STOP RIGHT THERE. I wouldn't use windows me for notepad text editing. I've
had to deal with it several times. It is a disaster that MS is desperately
trying to forget. Benchmark after benchmark shows that windows 98se is a
far superior beast.

But if you're on a 4+ GHz pent, then you should be on XP or at the very
least windows 2000.

If you *must* be on an earlier os, then make it 98se.
 
J

Joona I Palaste

Get a gig, if possible. I'm on a 512 meg machine, and I find both
Eclipse and Netbeans eat a lot of memory. Oh, by the way, ditch
Windows. <g>
You could do well with the Dell Inspiron 9300, or the Dell Inspiron
XPS Gen 2. I'm saving up for a XPS myself, being a 8100 user.

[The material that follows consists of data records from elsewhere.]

Fixpoint fine (facts : list fact) : Prop :=
  match facts with
  | [] => True
  | Time t :: facts => four_digit_year (unix t) ∧ not_before facts t ∧ fine facts
  | Loaded operation :: facts => fit operation ∧ room operation ∧ fine facts
  | Saved operation :: facts => room operation ∧ fine facts
  | _ :: facts => fine facts
  end.

(** *** Plans *)

(** A plan that may be saved: valid at the time just read, of the identity, target and
    revision that the provider just gave, with actions it supports, and matched against the
    snapshot, all of it told in this order since the planning began. *)
Definition plannable (plan : ProviderPlan) (facts : list fact) : Prop :=
  ∃ t m c older,
    facts = Snapshot plan :: Time t :: Metadata (providerTarget (pp_Target plan)) m ::
      IdentityIs {| id_Provider := pp_Provider plan; id_ID := pp_ProviderIdentity plan |} :: CapabilitiesAre c :: older ∧
    Plan_Validate plan (truncate_second t) = Ok tt ∧
    sameProviderTarget (ms_Target m) (providerTarget (pp_Target plan)) = true ∧ pp_ProviderRevision plan = ms_Revision m ∧
    cap_ReadMetadata c = true ∧ actionsSupported (pp_Actions plan) c = None.
(* ===== verification/RolloutRefinement.v ===== *)
(** The engine keeps to its protocol: every function of
    internal/rollout/engine.go that calls a collaborator only makes calls that
    the protocol permits, whatever it is answered. *)
From S2P Require Import Prelude Timestamp Text Secure Provider RolloutPlan RolloutEngine RolloutValid RolloutProtocol.
From stdpp Require Import options.

Section Refinement.
Context {crypto : Crypto} {codec : PlanCodec} {engine : Engine}.

(** ** Facts only add up *)

Lemma checked_told plan f facts : checked plan facts → checked plan (f :: facts).
Proof.
  intros [(t & Hv & Ht) Hs Hi (m & Hm & ?) (c & Hc & ?)]. split.
  - exists t. split; [done|]. destruct Ht as [(now & Hnow & ->)|]; [left|by right]. exists now. split; [by right|done].
  - by right.
  - by right.
  - exists m. split; [by right|done].
  - exists c. split; [by right|done].
Qed.

Definition neutral (f : fact) : bool :=
  match f with Saved _ | Loaded _ | GotPlan _ | CapabilitiesAre _ | Metadata _ _ => false | _ => true end.

Lemma fine_tail f facts : fine (f :: facts) → fine facts.
Proof. destruct f; cbn; tauto. Qed.

Lemma not_before_tail f facts t : not_before (f :: facts) t → not_before facts t.
Proof. unfold not_before. rewrite Forall_cons. tauto. Qed.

Go for a gig. My desktop, in its shiny black aluminium case, has a gig
of memory, and although it has no trouble building our 300-class web
application from scratch, the used memory counter still stays pretty
high. I'd have bought a computer with two or four gigs if I could have
afforded it.
 
K

knightowl

I have a P4-3G I bought a while ago. 2 Gigs of Memory running Windows
XP. What I really like about my desktop is it has a triple monitor
setup. Full screen windows everywhere.

if I was developing on a Laptop I'd see if I could get the Gig, and
then use Vern or something like that for Windows as a desktop manager.

HFC
 
D

Dimitri Maziuk

Kevin McMurtrie sez:
....
I think Mac OS X is great for Java development. It has all the usual
UNIX stuff plus lots of good debugging tools and a nice GUI.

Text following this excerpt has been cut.